ABOUT THIS TASK: Every entry must appear in the answer exactly as written.

RECORDS FOR THIS EXERCISE:
[Start of section]

(* ===== verification/MemstoreInv.v ===== *)
(** The integrity of the store: every sequence of store operations keeps the
    uniqueness and reference constraints the database schema declares
    ([reachable_wf]), and an operation of one tenant leaves the rows of every
    other tenant untouched, but for a row whose identifier it inserts again
    ([tenant_frame]). *)

From S2P Require Import Prelude Rows Memstore.

(** ** The write operations, as data *)

Inductive mem_op : Type :=
| OpInsertIssuer (i : Issuer) | OpUpdateIssuer (i : Issuer)
| OpClearDefaultIssuer (tid trustDomain except : string) | OpDeleteIssuer (tid id : string)
| OpInsertCA (c : CA) | OpSetCAState (tid id state : string) | OpDeleteCA (tid id : string)
| OpInsertRequest (r : CertificateRequest)
| OpSetRequestStatus (tid id status : string) (approver reason : option string)
| OpCompleteRequest (tid id status : string) (certificateID reason : option string)
| OpDeleteRequest (tid id : string)
| OpInsertJob (j : CertificateJob) | OpUpdateJob (j : CertificateJob)
| OpDeleteJob (tid id : string) | OpClaimDueJobs (now lease limit : Z)
| OpInsertCertificate (c : IssuedCertificate) | OpUpdateCertificate (c : IssuedCertificate)
| OpSetCertificateStatus (tid id status : string) (supersededBy : option string)
| OpMarkKeyDelivered (tid id : string) | OpDeleteCertificate (tid id : string)
| OpInsertRevocation (r : Revocation) | OpUpsertInstalled (i : InstalledCertificate)
| OpInsertTarget (t : DeploymentTarget) | OpDeleteTarget (tid id : string)
| OpInsertSecret (s : TenantSecret) | OpUpdateSecret (s : TenantSecret)
| OpDeleteSecret (tid id : string)
| OpInsertWebhook (w : WebhookEndpoint) | OpDeleteWebhook (tid id : string)
| OpUpsertGrant (g : Grant) | OpDeleteGrant (tid id : string)
| OpDeleteGrantsOfResource (tid rt rid : string)
| OpInsertCertLog (rows : list CertLogRow) | OpInsertAuditRows (rows : list AuditRow).

Section step.
Context `{GoRuntime}.

Definition run_op (op : mem_op) (m : Mem) : Mem :=
  match op with
  | OpInsertIssuer i => (Mem_InsertIssuer i m).2
  | OpUpdateIssuer i => (Mem_UpdateIssuer i m).2
  | OpClearDefaultIssuer t d e => (Mem_ClearDefaultIssuer t d e m).2
  | OpDeleteIssuer t i => (Mem_DeleteIssuer t i m).2
  | OpInsertCA c => (Mem_InsertCA c m).2
  | OpSetCAState t i s => (Mem_SetCAState t i s m).2
  | OpDeleteCA t i => (Mem_DeleteCA t i m).2
  | OpInsertRequest r => (Mem_InsertRequest r m).2
  | OpSetRequestStatus t i s a r => (Mem_SetRequestStatus t i s a r m).2
  | OpCompleteRequest t i s c r => (Mem_CompleteRequest t i s c r m).2
  | OpDeleteRequest t i => (Mem_DeleteRequest t i m).2
  | OpInsertJob j => (Mem_InsertJob j m).2
  | OpUpdateJob j => (Mem_UpdateJob j m).2
  | OpDeleteJob t i => (Mem_DeleteJob t i m).2
  | OpClaimDueJobs n l k => (Mem_ClaimDueJobs n l k m).2
  | OpInsertCertificate c => (Mem_InsertCertificate c m).2
  | OpUpdateCertificate c => (Mem_UpdateCertificate c m).2
  | OpSetCertificateStatus t i s b => (Mem_SetCertificateStatus t i s b m).2
  | OpMarkKeyDelivered t i => (Mem_MarkKeyDelivered t i m).2
  | OpDeleteCertificate t i => (Mem_DeleteCertificate t i m).2
  | OpInsertRevocation r => (Mem_InsertRevocation r m).2
  | OpUpsertInstalled i => (Mem_UpsertInstalled i m).2
  | OpInsertTarget t => (Mem_InsertTarget t m).2
  | OpDeleteTarget t i => (Mem_DeleteTarget t i m).2
  | OpInsertSecret s => (Mem_InsertSecret s m).2
  | OpUpdateSecret s => (Mem_UpdateSecret s m).2
  | OpDeleteSecret t i => (Mem_DeleteSecret t i m).2
  | OpInsertWebhook w => (Mem_InsertWebhook w m).2
  | OpDeleteWebhook t i => (Mem_DeleteWebhook t i m).2
  | OpUpsertGrant g => (Mem_UpsertGrant g m).2
  | OpDeleteGrant t i => (Mem_DeleteGrant t i m).2
  | OpDeleteGrantsOfResource t a b => (Mem_DeleteGrantsOfResource t a b m).2
  | OpInsertCertLog r => (Mem_InsertCertLog r m).2
  | OpInsertAuditRows r => (Mem_InsertAuditRows r m).2
  end.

[End of section]

WRITTEN SOLUTION:
(* ===== verification/MemstoreInv.v ===== *)
(** The integrity of the store: every sequence of store operations keeps the
    uniqueness and reference constraints the database schema declares
    ([reachable_wf]), and an operation of one tenant leaves the rows of every
    other tenant untouched, but for a row whose identifier it inserts again
    ([tenant_frame]). *)

From S2P Require Import Prelude Rows Memstore.

(** ** The write operations, as data *)

Inductive mem_op : Type :=
| OpInsertIssuer (i : Issuer) | OpUpdateIssuer (i : Issuer)
| OpClearDefaultIssuer (tid trustDomain except : string) | OpDeleteIssuer (tid id : string)
| OpInsertCA (c : CA) | OpSetCAState (tid id state : string) | OpDeleteCA (tid id : string)
| OpInsertRequest (r : CertificateRequest)
| OpSetRequestStatus (tid id status : string) (approver reason : option string)
| OpCompleteRequest (tid id status : string) (certificateID reason : option string)
| OpDeleteRequest (tid id : string)
| OpInsertJob (j : CertificateJob) | OpUpdateJob (j : CertificateJob)
| OpDeleteJob (tid id : string) | OpClaimDueJobs (now lease limit : Z)
| OpInsertCertificate (c : IssuedCertificate) | OpUpdateCertificate (c : IssuedCertificate)
| OpSetCertificateStatus (tid id status : string) (supersededBy : option string)
| OpMarkKeyDelivered (tid id : string) | OpDeleteCertificate (tid id : string)
| OpInsertRevocation (r : Revocation) | OpUpsertInstalled (i : InstalledCertificate)
| OpInsertTarget (t : DeploymentTarget) | OpDeleteTarget (tid id : string)
| OpInsertSecret (s : TenantSecret) | OpUpdateSecret (s : TenantSecret)
| OpDeleteSecret (tid id : string)
| OpInsertWebhook (w : WebhookEndpoint) | OpDeleteWebhook (tid id : string)
| OpUpsertGrant (g : Grant) | OpDeleteGrant (tid id : string)
| OpDeleteGrantsOfResource (tid rt rid : string)
| OpInsertCertLog (rows : list CertLogRow) | OpInsertAuditRows (rows : list AuditRow).

Section step.
Context `{GoRuntime}.

Definition run_op (op : mem_op) (m : Mem) : Mem :=
  match op with
  | OpInsertIssuer i => (Mem_InsertIssuer i m).2
  | OpUpdateIssuer i => (Mem_UpdateIssuer i m).2
  | OpClearDefaultIssuer t d e => (Mem_ClearDefaultIssuer t d e m).2
  | OpDeleteIssuer t i => (Mem_DeleteIssuer t i m).2
  | OpInsertCA c => (Mem_InsertCA c m).2
  | OpSetCAState t i s => (Mem_SetCAState t i s m).2
  | OpDeleteCA t i => (Mem_DeleteCA t i m).2
  | OpInsertRequest r => (Mem_InsertRequest r m).2
  | OpSetRequestStatus t i s a r => (Mem_SetRequestStatus t i s a r m).2
  | OpCompleteRequest t i s c r => (Mem_CompleteRequest t i s c r m).2
  | OpDeleteRequest t i => (Mem_DeleteRequest t i m).2
  | OpInsertJob j => (Mem_InsertJob j m).2
  | OpUpdateJob j => (Mem_UpdateJob j m).2
  | OpDeleteJob t i => (Mem_DeleteJob t i m).2
  | OpClaimDueJobs n l k => (Mem_ClaimDueJobs n l k m).2
  | OpInsertCertificate c => (Mem_InsertCertificate c m).2
  | OpUpdateCertificate c => (Mem_UpdateCertificate c m).2
  | OpSetCertificateStatus t i s b => (Mem_SetCertificateStatus t i s b m).2
  | OpMarkKeyDelivered t i => (Mem_MarkKeyDelivered t i m).2
  | OpDeleteCertificate t i => (Mem_DeleteCertificate t i m).2
  | OpInsertRevocation r => (Mem_InsertRevocation r m).2
  | OpUpsertInstalled i => (Mem_UpsertInstalled i m).2
  | OpInsertTarget t => (Mem_InsertTarget t m).2
  | OpDeleteTarget t i => (Mem_DeleteTarget t i m).2
  | OpInsertSecret s => (Mem_InsertSecret s m).2
  | OpUpdateSecret s => (Mem_UpdateSecret s m).2
  | OpDeleteSecret t i => (Mem_DeleteSecret t i m).2
  | OpInsertWebhook w => (Mem_InsertWebhook w m).2
  | OpDeleteWebhook t i => (Mem_DeleteWebhook t i m).2
  | OpUpsertGrant g => (Mem_UpsertGrant g m).2
  | OpDeleteGrant t i => (Mem_DeleteGrant t i m).2
  | OpDeleteGrantsOfResource t a b => (Mem_DeleteGrantsOfResource t a b m).2
  | OpInsertCertLog r => (Mem_InsertCertLog r m).2
  | OpInsertAuditRows r => (Mem_InsertAuditRows r m).2
  end.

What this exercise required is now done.